> [EXERCISE DIRECTIONS]: Locate the line containing "(w : Upload.World)", then please write out that line and all the lines below it in the entries exactly.

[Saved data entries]
=== Begin Enclosure ===

Lemma preview_and_drag_do_not_interfere_witness :
  let w1 := @Upload.run Samples.chrome Upload.start
              [Upload.Pick (Some Samples.clip); Upload.Drag dragenter] in
  let w2 := @Upload.run Samples.chrome Upload.start
              [Upload.Pick (Some Samples.clip); Upload.ReaderLoaded 0;
               Upload.Pick (Some Samples.clip); Upload.ReaderLoaded 0;
               Upload.Pick (Some Samples.clip)] in
  Upload.ui w1 <> Upload.ui w2 /\
  UploadView.workflow_cells
    (@Upload.dispatch Samples.chrome w1 Upload.Submit)
  = UploadView.workflow_cells
      (@Upload.dispatch Samples.chrome w2 Upload.Submit).
Proof.
  cbv zeta. split; [discriminate|].
  apply (@preview_and_drag_do_not_interfere Samples.chrome). reflexivity.
Defined.

(** ** A result on display *)

(** X3.  While a result is on display nothing is pending and nothing but
    "Analyze Another" can take it away: in a reachable world with a
    result no request is in flight, and every other event leaves the
    file, the loading flag, the result and the error as they are. *)
Theorem displayed_result_is_stable `{Engine}
    (w : Upload.World) (e : Upload.Event) :
  Upload.reachable w ->
  ToBoolean (Upload.result (Upload.ui w)) = true ->
  Upload.fetches w = [] /\ Upload.loading (Upload.ui w) = false /\
  (e <> Upload.AnalyzeAnother ->
   let s' := Upload.ui (Upload.dispatch w e) in
   Upload.result s' = Upload.result (Upload.ui w) /\
   Upload.file s' = Upload.file (Upload.ui w) /\
   Upload.loading s' = Upload.loading (Upload.ui w) /\
   Upload.error s' = Upload.error (Upload.ui w)).
Proof.
  intros R T. pose proof (reachable_invariant w R) as [I1 I2 I3 I4].
  assert (L : Upload.loading (Upload.ui w) = false).
  { destruct (Upload.loading (Upload.ui w)); [|reflexivity].
    rewrite I2 in T by reflexivity. discriminate. }
  rewrite L in I1.
  assert (F : Upload.fetches w = [])
    by (destruct (Upload.fetches w); [reflexivity|discriminate]).
  split; [exact F|]. split; [exact L|].
  intros N s'. subst s'. unfold Upload.dispatch.
  destruct (Upload.enabled w e) eqn:En; [|repeat split; reflexivity].
  destruct e as [f|t|files| | | |idx|i o|i]; simpl in En;
    unfold Upload.form_view in En; rewrite ?T in En; simpl in En;
    try discriminate.
  - now contradiction N.
  - repeat split; reflexivity.
  - rewrite F in En. discriminate.
  - simpl. destruct (nth_error (Upload.reads w) i); repeat split; reflexivity.
Qed.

=== End Enclosure ===

> [OUTPUT OF THE EXERCISE]:
    (w : Upload.World) (e : Upload.Event) :
  Upload.reachable w ->
  ToBoolean (Upload.result (Upload.ui w)) = true ->
  Upload.fetches w = [] /\ Upload.loading (Upload.ui w) = false /\
  (e <> Upload.AnalyzeAnother ->
   let s' := Upload.ui (Upload.dispatch w e) in
   Upload.result s' = Upload.result (Upload.ui w) /\
   Upload.file s' = Upload.file (Upload.ui w) /\
   Upload.loading s' = Upload.loading (Upload.ui w) /\
   Upload.error s' = Upload.error (Upload.ui w)).
Proof.
  intros R T. pose proof (reachable_invariant w R) as [I1 I2 I3 I4].
  assert (L : Upload.loading (Upload.ui w) = false).
  { destruct (Upload.loading (Upload.ui w)); [|reflexivity].
    rewrite I2 in T by reflexivity. discriminate. }
  rewrite L in I1.
  assert (F : Upload.fetches w = [])
    by (destruct (Upload.fetches w); [reflexivity|discriminate]).
  split; [exact F|]. split; [exact L|].
  intros N s'. subst s'. unfold Upload.dispatch.
  destruct (Upload.enabled w e) eqn:En; [|repeat split; reflexivity].
  destruct e as [f|t|files| | | |idx|i o|i]; simpl in En;
    unfold Upload.form_view in En; rewrite ?T in En; simpl in En;
    try discriminate.
  - now contradiction N.
  - repeat split; reflexivity.
  - rewrite F in En. discriminate.
  - simpl. destruct (nth_error (Upload.reads w) i); repeat split; reflexivity.
Qed.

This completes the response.